§ **Exercise directions**: Transcribe the stretch of entries below from the line with "counters s' = zip_with" through the line with "apply health_step_effect in", exactly and with both ends included; leave out all other lines.

Items from a data source:

··········

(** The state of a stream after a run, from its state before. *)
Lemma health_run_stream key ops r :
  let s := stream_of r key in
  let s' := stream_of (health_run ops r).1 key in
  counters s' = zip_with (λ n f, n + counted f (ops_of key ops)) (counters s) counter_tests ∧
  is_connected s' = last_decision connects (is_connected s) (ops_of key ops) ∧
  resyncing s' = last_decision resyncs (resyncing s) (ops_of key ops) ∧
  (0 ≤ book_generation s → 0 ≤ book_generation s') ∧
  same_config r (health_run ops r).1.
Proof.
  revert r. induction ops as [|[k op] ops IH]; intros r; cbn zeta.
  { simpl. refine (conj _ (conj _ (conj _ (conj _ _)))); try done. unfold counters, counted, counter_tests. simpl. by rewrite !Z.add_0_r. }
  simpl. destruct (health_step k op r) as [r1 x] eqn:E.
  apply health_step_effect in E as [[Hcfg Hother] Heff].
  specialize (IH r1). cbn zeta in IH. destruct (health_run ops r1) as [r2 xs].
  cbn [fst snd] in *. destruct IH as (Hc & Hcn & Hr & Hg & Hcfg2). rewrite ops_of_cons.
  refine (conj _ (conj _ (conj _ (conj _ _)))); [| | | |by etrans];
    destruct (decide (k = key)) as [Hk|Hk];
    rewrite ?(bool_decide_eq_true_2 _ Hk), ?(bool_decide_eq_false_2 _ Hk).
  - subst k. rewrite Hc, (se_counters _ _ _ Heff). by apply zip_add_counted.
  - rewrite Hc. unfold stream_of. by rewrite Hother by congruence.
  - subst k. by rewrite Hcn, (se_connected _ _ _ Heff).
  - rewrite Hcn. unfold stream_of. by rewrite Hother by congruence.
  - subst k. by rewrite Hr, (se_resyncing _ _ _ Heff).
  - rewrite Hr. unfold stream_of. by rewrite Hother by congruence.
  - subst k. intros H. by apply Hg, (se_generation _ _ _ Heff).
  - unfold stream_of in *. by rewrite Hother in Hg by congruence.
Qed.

··········

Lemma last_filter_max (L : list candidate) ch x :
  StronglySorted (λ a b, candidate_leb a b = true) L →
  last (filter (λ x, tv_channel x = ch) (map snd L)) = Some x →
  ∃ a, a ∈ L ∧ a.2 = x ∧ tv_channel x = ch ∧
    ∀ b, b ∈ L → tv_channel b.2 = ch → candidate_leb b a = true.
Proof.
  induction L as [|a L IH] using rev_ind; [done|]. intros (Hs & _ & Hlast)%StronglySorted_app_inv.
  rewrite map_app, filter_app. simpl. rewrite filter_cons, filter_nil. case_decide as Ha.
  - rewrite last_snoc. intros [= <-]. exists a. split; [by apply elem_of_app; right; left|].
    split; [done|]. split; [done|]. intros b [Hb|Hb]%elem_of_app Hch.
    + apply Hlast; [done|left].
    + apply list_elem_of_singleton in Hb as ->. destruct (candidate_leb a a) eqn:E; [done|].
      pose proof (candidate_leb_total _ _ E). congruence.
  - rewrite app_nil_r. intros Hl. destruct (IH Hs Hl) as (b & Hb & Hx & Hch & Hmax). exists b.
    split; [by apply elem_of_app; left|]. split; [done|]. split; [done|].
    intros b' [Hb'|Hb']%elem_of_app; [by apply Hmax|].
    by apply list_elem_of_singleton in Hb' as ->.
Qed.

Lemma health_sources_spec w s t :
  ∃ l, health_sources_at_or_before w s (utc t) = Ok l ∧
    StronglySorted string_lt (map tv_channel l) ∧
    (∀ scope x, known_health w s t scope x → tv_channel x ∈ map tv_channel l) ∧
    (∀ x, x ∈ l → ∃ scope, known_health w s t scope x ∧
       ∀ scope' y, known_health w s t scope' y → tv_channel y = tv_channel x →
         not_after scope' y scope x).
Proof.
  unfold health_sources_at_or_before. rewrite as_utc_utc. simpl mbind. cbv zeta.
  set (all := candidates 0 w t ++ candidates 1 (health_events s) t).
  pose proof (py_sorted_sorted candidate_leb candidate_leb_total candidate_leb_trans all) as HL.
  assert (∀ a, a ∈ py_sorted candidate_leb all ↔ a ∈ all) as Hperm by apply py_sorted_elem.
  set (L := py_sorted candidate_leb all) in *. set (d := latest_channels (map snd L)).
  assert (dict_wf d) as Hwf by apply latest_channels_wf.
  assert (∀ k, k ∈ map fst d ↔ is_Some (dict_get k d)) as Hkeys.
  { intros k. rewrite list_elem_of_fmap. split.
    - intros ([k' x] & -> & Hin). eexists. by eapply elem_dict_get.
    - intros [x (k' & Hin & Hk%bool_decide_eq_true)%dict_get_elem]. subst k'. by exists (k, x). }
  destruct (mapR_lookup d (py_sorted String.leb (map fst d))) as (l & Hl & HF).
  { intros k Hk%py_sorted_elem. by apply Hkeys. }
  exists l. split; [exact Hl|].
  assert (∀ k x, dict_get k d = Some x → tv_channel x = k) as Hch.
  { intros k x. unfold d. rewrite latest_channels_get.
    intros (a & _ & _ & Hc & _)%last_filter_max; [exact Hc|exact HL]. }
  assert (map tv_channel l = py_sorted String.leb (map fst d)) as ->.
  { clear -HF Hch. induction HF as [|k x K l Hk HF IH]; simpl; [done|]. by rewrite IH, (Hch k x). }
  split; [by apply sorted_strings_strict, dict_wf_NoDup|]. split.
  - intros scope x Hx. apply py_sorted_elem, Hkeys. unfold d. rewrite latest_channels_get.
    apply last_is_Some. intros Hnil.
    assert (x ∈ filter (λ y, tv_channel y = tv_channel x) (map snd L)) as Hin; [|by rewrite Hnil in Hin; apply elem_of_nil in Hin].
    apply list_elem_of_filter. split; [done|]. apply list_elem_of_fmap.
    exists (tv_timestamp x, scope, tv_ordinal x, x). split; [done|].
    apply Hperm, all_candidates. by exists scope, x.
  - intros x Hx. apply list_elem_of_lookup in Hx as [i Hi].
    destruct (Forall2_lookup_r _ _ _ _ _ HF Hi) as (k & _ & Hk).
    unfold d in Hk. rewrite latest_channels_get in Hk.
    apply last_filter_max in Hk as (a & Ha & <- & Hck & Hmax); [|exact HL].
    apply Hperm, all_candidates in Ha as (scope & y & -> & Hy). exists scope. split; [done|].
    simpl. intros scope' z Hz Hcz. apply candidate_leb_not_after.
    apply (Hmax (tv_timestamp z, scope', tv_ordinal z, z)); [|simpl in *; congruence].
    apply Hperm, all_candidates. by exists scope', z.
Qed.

··········

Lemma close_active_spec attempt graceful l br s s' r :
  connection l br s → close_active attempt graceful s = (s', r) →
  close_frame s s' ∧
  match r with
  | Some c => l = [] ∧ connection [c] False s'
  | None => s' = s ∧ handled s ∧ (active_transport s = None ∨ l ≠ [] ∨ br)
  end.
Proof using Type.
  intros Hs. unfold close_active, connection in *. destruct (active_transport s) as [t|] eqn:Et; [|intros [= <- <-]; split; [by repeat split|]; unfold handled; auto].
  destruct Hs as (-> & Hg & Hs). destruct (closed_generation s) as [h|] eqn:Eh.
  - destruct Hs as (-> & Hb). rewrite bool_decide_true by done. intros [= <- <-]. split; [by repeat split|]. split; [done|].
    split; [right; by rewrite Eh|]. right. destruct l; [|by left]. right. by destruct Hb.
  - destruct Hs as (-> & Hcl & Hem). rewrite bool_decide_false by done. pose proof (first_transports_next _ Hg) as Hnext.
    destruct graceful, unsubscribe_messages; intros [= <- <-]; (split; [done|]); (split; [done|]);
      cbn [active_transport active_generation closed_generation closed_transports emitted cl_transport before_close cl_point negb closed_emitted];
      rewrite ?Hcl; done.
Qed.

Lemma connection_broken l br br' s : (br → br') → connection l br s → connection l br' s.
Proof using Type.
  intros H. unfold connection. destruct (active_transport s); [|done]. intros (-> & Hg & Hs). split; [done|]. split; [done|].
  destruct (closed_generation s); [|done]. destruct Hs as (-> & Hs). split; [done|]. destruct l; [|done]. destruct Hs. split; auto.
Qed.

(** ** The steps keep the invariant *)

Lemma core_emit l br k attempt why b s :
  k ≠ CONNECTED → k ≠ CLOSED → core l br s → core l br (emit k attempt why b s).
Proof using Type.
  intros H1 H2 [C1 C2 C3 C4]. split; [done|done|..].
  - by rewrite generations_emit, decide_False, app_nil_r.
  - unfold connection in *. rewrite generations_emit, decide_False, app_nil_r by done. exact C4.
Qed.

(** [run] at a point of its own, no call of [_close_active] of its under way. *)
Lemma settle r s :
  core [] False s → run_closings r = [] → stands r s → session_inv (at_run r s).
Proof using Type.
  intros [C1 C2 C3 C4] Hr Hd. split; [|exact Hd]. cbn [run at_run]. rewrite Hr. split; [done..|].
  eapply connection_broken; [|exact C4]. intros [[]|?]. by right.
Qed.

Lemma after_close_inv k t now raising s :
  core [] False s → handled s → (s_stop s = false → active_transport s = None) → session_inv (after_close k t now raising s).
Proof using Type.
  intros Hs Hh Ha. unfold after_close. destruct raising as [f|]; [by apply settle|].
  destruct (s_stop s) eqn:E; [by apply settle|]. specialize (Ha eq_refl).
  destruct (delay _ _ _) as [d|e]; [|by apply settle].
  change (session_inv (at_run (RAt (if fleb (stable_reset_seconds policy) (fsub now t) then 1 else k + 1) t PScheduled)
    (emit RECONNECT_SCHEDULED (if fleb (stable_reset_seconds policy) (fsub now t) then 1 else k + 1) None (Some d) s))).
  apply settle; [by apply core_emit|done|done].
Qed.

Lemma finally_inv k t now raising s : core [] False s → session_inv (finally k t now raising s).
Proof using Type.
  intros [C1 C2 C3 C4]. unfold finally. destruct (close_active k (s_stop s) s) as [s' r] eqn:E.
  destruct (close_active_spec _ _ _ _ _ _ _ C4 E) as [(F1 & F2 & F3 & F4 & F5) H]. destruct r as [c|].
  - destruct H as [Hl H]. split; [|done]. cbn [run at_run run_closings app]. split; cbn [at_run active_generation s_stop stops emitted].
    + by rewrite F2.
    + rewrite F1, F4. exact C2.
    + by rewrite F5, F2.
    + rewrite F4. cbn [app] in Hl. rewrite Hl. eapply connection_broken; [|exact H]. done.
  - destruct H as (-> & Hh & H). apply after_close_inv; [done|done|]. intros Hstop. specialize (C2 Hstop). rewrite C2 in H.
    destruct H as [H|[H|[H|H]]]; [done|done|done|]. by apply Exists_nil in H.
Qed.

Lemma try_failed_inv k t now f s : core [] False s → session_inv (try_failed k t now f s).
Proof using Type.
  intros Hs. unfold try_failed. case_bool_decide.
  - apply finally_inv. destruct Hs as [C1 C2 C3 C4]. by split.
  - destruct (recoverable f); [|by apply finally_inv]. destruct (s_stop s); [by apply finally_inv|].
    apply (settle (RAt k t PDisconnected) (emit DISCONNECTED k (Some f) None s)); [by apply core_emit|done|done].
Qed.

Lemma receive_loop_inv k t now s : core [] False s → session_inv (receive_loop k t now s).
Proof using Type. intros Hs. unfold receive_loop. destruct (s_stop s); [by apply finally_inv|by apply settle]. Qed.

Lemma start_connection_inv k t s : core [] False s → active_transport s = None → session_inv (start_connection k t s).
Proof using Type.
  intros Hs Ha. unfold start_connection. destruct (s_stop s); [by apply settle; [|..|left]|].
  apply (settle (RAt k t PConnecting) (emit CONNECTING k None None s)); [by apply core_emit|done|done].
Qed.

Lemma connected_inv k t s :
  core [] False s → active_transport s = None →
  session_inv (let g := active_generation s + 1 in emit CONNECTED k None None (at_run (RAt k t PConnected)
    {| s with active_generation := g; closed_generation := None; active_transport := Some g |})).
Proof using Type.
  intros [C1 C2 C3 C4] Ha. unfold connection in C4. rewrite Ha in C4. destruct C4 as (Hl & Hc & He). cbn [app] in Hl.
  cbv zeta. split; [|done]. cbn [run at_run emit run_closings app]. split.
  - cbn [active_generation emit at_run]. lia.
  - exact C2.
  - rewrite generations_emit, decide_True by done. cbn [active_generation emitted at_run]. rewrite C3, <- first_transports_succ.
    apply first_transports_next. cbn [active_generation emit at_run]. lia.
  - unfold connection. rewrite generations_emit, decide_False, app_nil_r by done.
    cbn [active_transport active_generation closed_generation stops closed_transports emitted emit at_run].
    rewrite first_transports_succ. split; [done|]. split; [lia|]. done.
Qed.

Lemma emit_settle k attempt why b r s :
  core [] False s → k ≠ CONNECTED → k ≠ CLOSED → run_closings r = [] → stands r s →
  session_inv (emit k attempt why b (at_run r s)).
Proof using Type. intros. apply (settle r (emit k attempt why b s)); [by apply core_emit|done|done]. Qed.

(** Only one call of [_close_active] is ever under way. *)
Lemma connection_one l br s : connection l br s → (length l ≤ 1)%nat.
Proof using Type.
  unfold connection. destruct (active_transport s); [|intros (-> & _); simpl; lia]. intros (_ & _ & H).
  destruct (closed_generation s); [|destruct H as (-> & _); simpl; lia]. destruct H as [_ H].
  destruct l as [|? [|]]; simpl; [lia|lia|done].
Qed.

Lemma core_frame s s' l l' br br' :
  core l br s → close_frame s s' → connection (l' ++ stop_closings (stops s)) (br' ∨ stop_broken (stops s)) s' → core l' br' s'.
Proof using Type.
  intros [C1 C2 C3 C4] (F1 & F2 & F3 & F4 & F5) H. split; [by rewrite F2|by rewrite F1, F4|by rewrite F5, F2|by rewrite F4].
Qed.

··········

§ **Solution below**:
  counters s' = zip_with (λ n f, n + counted f (ops_of key ops)) (counters s) counter_tests ∧
  is_connected s' = last_decision connects (is_connected s) (ops_of key ops) ∧
  resyncing s' = last_decision resyncs (resyncing s) (ops_of key ops) ∧
  (0 ≤ book_generation s → 0 ≤ book_generation s') ∧
  same_config r (health_run ops r).1.
Proof.
  revert r. induction ops as [|[k op] ops IH]; intros r; cbn zeta.
  { simpl. refine (conj _ (conj _ (conj _ (conj _ _)))); try done. unfold counters, counted, counter_tests. simpl. by rewrite !Z.add_0_r. }
  simpl. destruct (health_step k op r) as [r1 x] eqn:E.
  apply health_step_effect in E as [[Hcfg Hother] Heff].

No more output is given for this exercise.